Nikolai Mikhailovich Strakhov (Николай Михайлович Страхов; 15 April 1900 – 13 July 1978) was a Soviet geologist who specialized in lithology and lithogenesis of ocean sediment. His book Principles of Lithogenesis (translated into English, 1967) was a landmark text. He also founded the journal Lithology and Mineral Resources.

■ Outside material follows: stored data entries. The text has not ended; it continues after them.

(** X14. On a logger with storage enabled, a healthy store and a
    console adapter that does not throw on the entry: a capacity [n >= 1]
    given to [setConfig] leaves the persisted log as it is, and the next
    entry that passes the level is stored with the log cut to its newest
    [n] entries. *)
Theorem setConfig_capacity_applies_at_next_store
    (n : Z) (rd : Logger.Reading) (level : LogLevel) (message : string)
    (component : option string) (metadata : option (list (string * MetaValue)))
    (s : Logger.Sys) :
  let s1 := snd (Logger.setConfig (only_maxStorageEntries n) s) in
  let entry := Logger.createLogEntry (Logger.logger s) rd level message component metadata in
  let s2 := snd (Logger.log rd level message component metadata s1) in
  (1 ≤ n)%Z →
  Logger.shouldLog (Logger.logger s) level = true →
  enableStorage (Logger.config (Logger.logger s)) = true →
  healthy_storage (Logger.world s) →
  (enableConsole (Logger.config (Logger.logger s)) = true →
   console_fault (Logger.world s) entry = None) →
  ls_item (Logger.world s1) = ls_item (Logger.world s)
  ∧ ls_item (Logger.world s2)
    = Some (drop (length (default [] (ls_item (Logger.world s))) + 1 - Z.to_nat n)
                 (default [] (ls_item (Logger.world s)) ++ [entry])).
Proof.
  intros s1 entry s2 Hn Hpass Hsto Hh Hcon.
  assert (Hs1 : s1 = Logger.mkSys
                  (Logger.set_storageAdapter (StorageAdapter.new n)
                     (Logger.set_config
                        (spread (Logger.config (Logger.logger s)) (only_maxStorageEntries n))
                        (Logger.logger s)))
                  (Logger.world s)).
  { subst s1. unfold Logger.setConfig, bind, modify, when. cbn.
    destruct (Z.eqb_spec n 0); [lia|]. cbn. by destruct s. }
  split; [by rewrite Hs1|].
  destruct (log_persists rd level message component metadata s1) as [Hitem _].
  - by rewrite Hs1.
  - by rewrite Hs1.
  - by rewrite Hs1.
  - rewrite Hs1. exact Hcon.
  - fold s2 in Hitem. rewrite Hitem, Hs1. cbn [Logger.world Logger.logger
      Logger.storageAdapter Logger.set_storageAdapter].
    replace n with (Z.of_nat (Z.to_nat n)) at 1 by lia.
    rewrite maintain_limit_drop, length_app. cbn [length]. done.
Qed.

Strakhov was born in Bolkhov, Orel, to school teacher Mikhail Vasilievich and Alexandra Denisovna. He worked as a teacher in Orel and Selsk for the Red Army during the revolution and from 1919 he taught at a school in Bolkhov. After the death of his mother in 1920, he left Bolkhov and joined Moscow University in 1923 and studied geology. He was particularly influenced by the teachings of A.D. Arkhangelskii. He taught geology for about seven years and wrote a book on historic geology and its problems in 1932 which went into further editions. Along with Arkhangelskii he conducted research and wrote on the geology of the Black Sea, a subject he also researched for his MSc in 1928. He joined the Geological Institute of the USSR Academy of Sciences in 1934. A hip injury reduced his mobility from 1937 and this forced him to work standing at a table from the 1950s. In the 1970s, antibiotic-caused neuritis of the auditory nerve led to near deafness and he only communicated by writing.

Strakhov received the Order of the Red Banner of Labor in 1945.

Strakhov married Alexandra Vasilievna Romachikova (d. 1959) and they had two sons. He then married N.A. Popova in 1962 but this was dissolved in 1964. He married Lidiya in 1972 but she died in 1975.